Figure 1: Peripatric speciation
Figure 2: Centrifugal speciation

Peripatric speciation is a mode of speciation in which a new species is formed from an isolated peripheral population. Since peripatric speciation resembles allopatric speciation, in that populations are isolated and prevented from exchanging genes, it can often be difficult to distinguish between them, and peripatric speciation may be considered one type or model of allopatric speciation. The primary distinguishing characteristic of peripatric speciation is that one of the populations is much smaller than the other, as opposed to (other types of) allopatric speciation, in which similarly-sized populations become separated. The terms peripatric and peripatry are often used in biogeography, referring to organisms whose ranges are closely adjacent but do not overlap, being separated where these organisms do not occur—for example on an oceanic island compared to the mainland. Such organisms are usually closely related (e.g. sister species); their distribution being the result of peripatric speciation.

The concept of peripatric speciation was first outlined by the evolutionary biologist Ernst Mayr in 1954. Since then, other alternative models have been developed such as centrifugal speciation, that posits that a species' population experiences periods of geographic range expansion followed by shrinking periods, leaving behind small isolated populations on the periphery of the main population. Other models have involved the effects of sexual selection on limited population sizes. Other related models of peripherally isolated populations based on chromosomal rearrangements have been developed such as budding speciation and quantum speciation.

The existence of peripatric speciation is supported by observational evidence and laboratory experiments. Scientists observing the patterns of a species biogeographic distribution and its phylogenetic relationships are able to reconstruct the historical process by which they diverged. Further, oceanic islands are often the subject of peripatric speciation research due to their isolated habitats—with the Hawaiian Islands widely represented in much of the scientific literature.

== History ==

Peripatric speciation was originally proposed by Ernst Mayr in 1954, and fully theoretically modeled in 1982. It is related to the founder effect, where small living populations may undergo selection bottlenecks. The founder effect is based on models that suggest peripatric speciation can occur by the interaction of selection and genetic drift, which may play a significant role. Mayr first conceived of the idea by his observations of kingfisher populations in New Guinea and its surrounding islands. Tanysiptera galatea was largely uniform in morphology on the mainland, but the populations on the surrounding islands differed significantly—referring to this pattern as "peripatric". This same pattern was observed by many of Mayr's contemporaries at the time such as by E. B. Ford's studies of Maniola jurtina. Around the same time, the botanist Verne Grant developed a model of quantum speciation very similar to Mayr's model in the context of plants.

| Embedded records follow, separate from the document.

(** The border by the grid alone, where the grid holds the region's id on
    the region's pixels. *)
Lemma border_by_label_compute c segmentation :
  (∀ x y, in_grid c x y → (x, y) ∈ pixels segmentation →
     get_pixel_label (pixel_labels c) x y = seg_id segmentation) →
  border_pixels (compute_segmentation_borders c segmentation)
  = border_by_label c segmentation.
Proof.
  intros Hown. rewrite border_pixels_compute. unfold border_by_label.
  apply list_filter_iff. intros [px py].
  rewrite !Is_true_true, is_border_pixel_spec, existsb_exists.
  cbn [fst snd]. split.
  - intros (n & Hn & Hgrid & _ & Hlab). exists n.
    rewrite elem_of_In. split; [done|].
    apply andb_true_iff. split; [by apply inside_spec|].
    apply negb_true_iff. lia.
  - intros (n & Hn & Hb). exists n.
    apply andb_true_iff in Hb as [Hin Hlab].
    apply inside_spec in Hin. apply negb_true_iff in Hlab.
    rewrite <- elem_of_In. split; [done|]. split; [done|].
    assert (Hne : get_pixel_label (pixel_labels c) n.1 n.2
                  ≠ seg_id segmentation) by lia.
    split; [|done]. intros Hp. apply Hne, Hown; [done|]. by destruct n.
Qed.


(** ** Counting labels *)

Lemma elem_of_np_unique values v : v ∈ np_unique values ↔ v ∈ values.
Proof.
  unfold np_unique. by rewrite merge_sort_Permutation, elem_of_remove_dups.
Qed.

Lemma NoDup_np_unique values : NoDup (np_unique values).
Proof.
  unfold np_unique. rewrite merge_sort_Permutation. apply NoDup_remove_dups.
Qed.

Lemma elem_of_concat_array {A} (d : A) h w (a : np.ndarray A) v :
  shaped h w a →
  v ∈ concat a ↔
  ∃ x y, (0 ≤ x < Z.of_nat w ∧ 0 ≤ y < Z.of_nat h) ∧ np.get d a y x = v.
Proof.
  intros [Hh Hrows]. rewrite elem_of_concat. split.
  - intros (row & Hv & Hrow).
    apply list_elem_of_lookup_1 in Hrow as (i & Hi).
    apply list_elem_of_lookup_1 in Hv as (j & Hj).
    pose proof (proj1 (Forall_lookup _ _) Hrows _ _ Hi) as Hlen.
    simpl in Hlen.
    pose proof (lookup_lt_Some _ _ _ Hi). pose proof (lookup_lt_Some _ _ _ Hj).
    exists (Z.of_nat j), (Z.of_nat i). split; [lia|].
    unfold np.get. rewrite !Nat2Z.id, Hi. simpl. by rewrite Hj.
  - intros (x & y & [Hx Hy] & Hget).
    destruct (lookup_lt_is_Some_2 a (Z.to_nat y)) as [row Hi]; [lia|].
    pose proof (proj1 (Forall_lookup _ _) Hrows _ _ Hi) as Hlen.
    simpl in Hlen.
    destruct (lookup_lt_is_Some_2 row (Z.to_nat x)) as [v' Hj]; [lia|].
    unfold np.get in Hget. rewrite Hi in Hget. simpl in Hget.
    rewrite Hj in Hget. simpl in Hget. subst v'.
    exists row. split; by eapply list_elem_of_lookup_2.
Qed.

(** X14. The script and the editor agree: for a rectangular label array
    without negative labels, the number of non-zero unique values that
    [analyze_npy.py] reports is the number of regions the editor creates
    when it loads the array. *)
Theorem count_matches_loaded_regions w h mask random_color
    (labels_array : np.ndarray Z) :
  shaped h w labels_array →
  Forall (Forall (λ v, 0 ≤ v)) labels_array →
  count_nonzero_unique_values (Some labels_array)
  = Some (length
            (segmentations
               (load_mask_with_labels w h mask random_color labels_array))).
Proof.
  intros Hshape Hpos. unfold count_nonzero_unique_values. cbv zeta. f_equal.
  set (c := load_mask_with_labels w h mask random_color labels_array).
  pose proof (label_to_pixels_grouped labels_array) as Hg.
  rewrite <- (length_map fst (segmentations c)).
  apply Permutation_length, NoDup_Permutation.
  - apply NoDup_filter, NoDup_np_unique.
  - destruct (load_labels_store w h mask random_color labels_array)
      as (c1 & _ & _ & _ & Hc & _). fold c in Hc. rewrite Hc.
    cbn [segmentations set_segmentations]. rewrite !map_map.
    rewrite (map_ext _ fst) by by intros []. apply Hg.
  - intros v. rewrite list_elem_of_filter, elem_of_np_unique,
      (elem_of_concat_array 0 h w) by done.
    change (map fst (segmentations c)) with (dict_keys (segmentations c)).
    rewrite elem_of_dict_keys. split.
    + intros [Hne (x & y & Hin & Hget)].
      pose proof (np_get_nonneg labels_array y x Hpos) as Hge.
      destruct (grouped_filed (label_key labels_array) _ _ (x, y) v Hg)
        as (ps & Hps & _).
      * apply elem_of_row_major_array. by apply (shaped_bounds h w).
      * apply label_key_Some. cbn [fst snd]. split; [done | lia].
      * destruct (load_labels_has_group w h mask random_color labels_array
                    _ _ Hps) as (s & Hs & _). by exists s.
    + intros (s & (_ & _ & Hin)%elem_of_load_labels).
      assert (∃ q, q ∈ pixels s) as [[x y] Hq].
      { pose proof Hg as (_ & Hd & _). destruct (Hd _ _ Hin) as [Hne _].
        destruct (pixels s) as [|q ps]; [done|]. exists q. by left. }
      apply (grouped_elem _ _ _ _ _ (x, y) Hg Hin) in Hq as [Hs Hk].
      apply elem_of_row_major_array, (shaped_bounds h w) in Hs; [|done].
      apply label_key_Some in Hk as [Hk Hv]. cbn [fst snd] in Hk.
      split; [lia|]. by exists x, y.
Qed.

Lemma count_matches_loaded_regions_witness :
  count_nonzero_unique_values (Some diagonal_labels)
  = Some (length
            (segmentations
               (load_mask_with_labels 2 2 img3 (λ _, (40, 50, 60))
                  diagonal_labels))).
Proof.
  apply (count_matches_loaded_regions 2 2 img3 (λ _, (40, 50, 60))
           diagonal_labels).
  - split; [reflexivity|]. repeat constructor.
  - repeat constructor; lia.
Defined.

(** A negative label counts for the script and gives the editor no
    region. *)
Example count_negative_label :
  count_nonzero_unique_values (Some negative_labels) = Some 2%nat
  ∧ length (segmentations
              (load_mask_with_labels 2 1 dark_mask (λ _, (40, 50, 60))
                 negative_labels)) = 1%nat.
Proof. split; vm_compute; reflexivity. Qed.

(** ** The statistics of the grid *)

Lemma filter_ext_elem {A} (P Q : A → Prop) `{∀ x, Decision (P x)}
    `{∀ x, Decision (Q x)} (l : list A) :
  (∀ x, x ∈ l → P x ↔ Q x) → filter P l = filter Q l.
Proof.
  induction l as [|x l IH]; intros Hl; [done|].
  assert (Hx : P x ↔ Q x) by (apply Hl; by left).
  assert (Htl : filter P l = filter Q l).
  { apply IH. intros y Hy. apply Hl. by right. }
  destruct (decide (P x)) as [HP | HP].
  - rewrite !filter_cons_True by tauto. by rewrite Htl.
  - rewrite !filter_cons_False by tauto. done.
Qed.

Lemma count_sum (U L : list Z) :
  NoDup U →
  sum_Z (map (λ v, Z.of_nat (length (filter (λ x, x = v) L))) U)
  = Z.of_nat (length (filter (λ x, x ∈ U) L)).
Proof.
  induction U as [|u U IH]; intros Hnd; cbn [map sum_Z foldr].
  - rewrite filter_none; [done|]. by intros x _ ?%elem_of_nil.
  - apply NoDup_cons in Hnd as [Hu Hnd]. fold (sum_Z
      (map (λ v, Z.of_nat (length (filter (λ x, x = v) L))) U)).
    rewrite IH by done. clear IH.
    induction L as [|x L IHL]; [done|].
    destruct (decide (x = u)) as [-> | Hne].
    + rewrite (filter_cons_True (λ x, x = u)) by done.
      rewrite (filter_cons_False (λ x, x ∈ U)) by done.
      rewrite (filter_cons_True (λ x, x ∈ u :: U)) by by left.
      cbn [length]. lia.
    + rewrite (filter_cons_False (λ x, x = u)) by done.
      destruct (decide (x ∈ U)) as [Hx | Hx].
      * rewrite (filter_cons_True (λ x, x ∈ U)) by done.
        rewrite (filter_cons_True (λ x, x ∈ u :: U)) by by right.
        cbn [length]. lia.
      * rewrite (filter_cons_False (λ x, x ∈ U)) by done.
        rewrite (filter_cons_False (λ x, x ∈ u :: U)); [done|].
        by intros [? | ?]%elem_of_cons.
Qed.

Lemma label_counts_map (values U : list Z) : ∀ d : list (Z * Z),
  NoDup U → (∀ v, v ∈ U → v ∉ dict_keys d) →
  foldl (λ label_counts label,
           if label >? 0 then
             dict_set label
               (Z.of_nat (length (filter (λ v, v = label) values)))
               label_counts
           else label_counts) d U
  = d ++ map (λ v, (v, Z.of_nat (length (filter (λ x, x = v) values))))
             (filter (λ v, 0 < v) U).
Proof.
  induction U as [|u U IH]; intros d Hnd Hfresh; cbn [foldl].
  - by rewrite app_nil_r.
  - apply NoDup_cons in Hnd as [Hu Hnd].
    destruct (u >? 0) eqn:Hpos.
    + rewrite filter_cons_True by lia. cbn [map].
      rewrite dict_set_fresh by (apply Hfresh; by left).
      rewrite IH; [by rewrite <- (assoc_L (++))| done |].
      intros v Hv. unfold dict_keys. rewrite map_app, elem_of_app.
      intros [Hin | ->%list_elem_of_singleton]; [|done].
      revert Hin. apply Hfresh. by right.
    + rewrite filter_cons_False by lia. apply IH; [done|].
      intros v Hv. apply Hfresh. by right.
Qed.

Lemma length_concat_shaped {A} h w (a : np.ndarray A) :
  shaped h w a → length (concat a) = (h * w)%nat.
Proof.
  intros [<- Hrows]. induction Hrows as [|row a Hrow _ IH]; [done|].
  cbn [concat length]. rewrite length_app, IH. simpl in Hrow. lia.
Qed.

(** X15. The accounting of [get_segmentation_statistics]: the labelled and the
    unlabelled pixels make up the grid, the per-label counts add up to
    the labelled pixels, there is one count per unique label, and every
    count is positive.  On a canvas whose grid is up to date the grid has
    as many cells as the image has pixels and every counted label is the
    id of a stored region. *)
Theorem statistics_accounting c :
  let st := get_segmentation_statistics c in
  total_pixels st = labeled_pixels st + unlabeled_pixels st
  ∧ 0 ≤ labeled_pixels st ≤ total_pixels st
  ∧ sum_Z (map snd (label_counts st)) = labeled_pixels st
  ∧ Z.of_nat (length (label_counts st)) = unique_labels st
  ∧ (∀ label count, (label, count) ∈ label_counts st →
       0 < label ∧ 0 < count)
  ∧ (grid_last_owner c →
     (pixel_labels c ≠ None →
      total_pixels st
      = Z.of_nat (original_width c) * Z.of_nat (original_height c))
     ∧ ∀ label, label ∈ dict_keys (label_counts st) →
         label ∈ dict_keys (segmentations c)).
Proof.
  intros st. subst st. unfold get_segmentation_statistics.
  destruct (pixel_labels c) as [labels|] eqn:Hl; cbv zeta;
    cbn [total_pixels labeled_pixels unlabeled_pixels unique_labels
         label_counts].
  2: { split; [done|]. split; [done|]. split; [done|]. split; [done|].
       split; [by intros label count ?%elem_of_nil|].
       intros _. split; [done|]. by intros label ?%elem_of_nil. }
  set (values := concat labels).
  rewrite (label_counts_map values (np_unique values) []);
    [|apply NoDup_np_unique | by intros v _ ?%elem_of_nil].
  cbn [app]. set (U := filter (λ v, 0 < v) (np_unique values)).
  assert (HU : ∀ v, v ∈ U ↔ 0 < v ∧ v ∈ values).
  { intros v. unfold U. by rewrite list_elem_of_filter, elem_of_np_unique. }
  assert (HndU : NoDup U) by apply NoDup_filter, NoDup_np_unique.
  split; [lia|]. split.
  { split; [lia|]. pose proof (length_filter (λ v, 0 < v) values). lia. }
  split.
  { rewrite map_map. cbn [snd]. rewrite count_sum by done. do 2 f_equal.
    apply filter_ext_elem. intros x Hx. rewrite HU. tauto. }
  split.
  { rewrite length_map. f_equal. apply Permutation_length, NoDup_Permutation;
      [done | apply NoDup_np_unique |].
    intros v. rewrite HU, elem_of_np_unique, list_elem_of_filter. tauto. }
  split.
  { intros label count (v & Heq & Hv)%list_elem_of_fmap.
    injection Heq as -> ->.
    apply HU in Hv as [Hpos Hin]. split; [done|].
    rename v into label.
    assert (Hf : label ∈ filter (λ x, x = label) values)
      by by apply list_elem_of_filter.
    destruct (filter (λ x, x = label) values); [|simpl; lia].
    by apply elem_of_nil in Hf. }
  intros [Hshape Hgrid]. pose proof (Hshape _ Hl) as Hs. split.
  { intros _. unfold values. rewrite (length_concat_shaped _ _ _ Hs). lia. }
  intros label (count & Hin)%elem_of_dict_keys.
  apply list_elem_of_fmap in Hin as (v & Heq & Hv).
  injection Heq as -> ->. rename v into label.
  apply HU in Hv as [Hpos Hin]. unfold values in Hin.
  apply (elem_of_concat_array 0 _ _ _ _ Hs) in Hin as (x & y & Hin & Hget).
  assert (Hxy : in_grid c x y) by (unfold in_grid; lia).
  specialize (Hgrid x y Hxy). rewrite Hl in Hgrid.
  rewrite (get_pixel_label_inside _ _ _ _ _ Hs) in Hgrid by lia.
  destruct (last_owner_key (segmentations c) (x, y)) as [H0 | Hk]; [lia|].
  by rewrite <- Hgrid, Hget in Hk.
Qed.

(** The statistics of a 2 by 2 canvas after a fill of the whole image
    and of a canvas that has no grid yet. *)
Example statistics_after_fill :
  get_segmentation_statistics
    (flood_fill_at_position (40, 50, 60) 0 0 (create_blank_mask 2 2))
  = {| total_pixels := 4; labeled_pixels := 4; unlabeled_pixels := 0;
       unique_labels := 1; label_counts := [(1, 4)] |}
  ∧ get_segmentation_statistics (create_blank_mask 2 2)
    = {| total_pixels := 0; labeled_pixels := 0; unlabeled_pixels := 0;
         unique_labels := 0; label_counts := [] |}.
Proof. split; vm_compute; reflexivity. Qed.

In what has been called Mayr's genetic revolutions, he postulated that genetic drift played the primary role that resulted in this pattern. Seeing that a species cohesion is maintained by conservative forces such as epistasis and the slow pace of the spread of favorable alleles in a large population (based heavily on J. B. S. Haldane's calculations), he reasoned that speciation could only take place in which a population bottleneck occurred. A small, isolated, founder population could be established on an island for example. Containing less genetic variation from the main population, shifts in allele frequencies may occur from different selection pressures. This to further changes in the network of linked loci, driving a cascade of genetic change, or a "genetic revolution"—a large-scale reorganization of the entire genome of the peripheral population. Mayr did recognize that the chances of success were incredibly low and that extinction was likely; though noting that some examples of successful founder populations existed at the time.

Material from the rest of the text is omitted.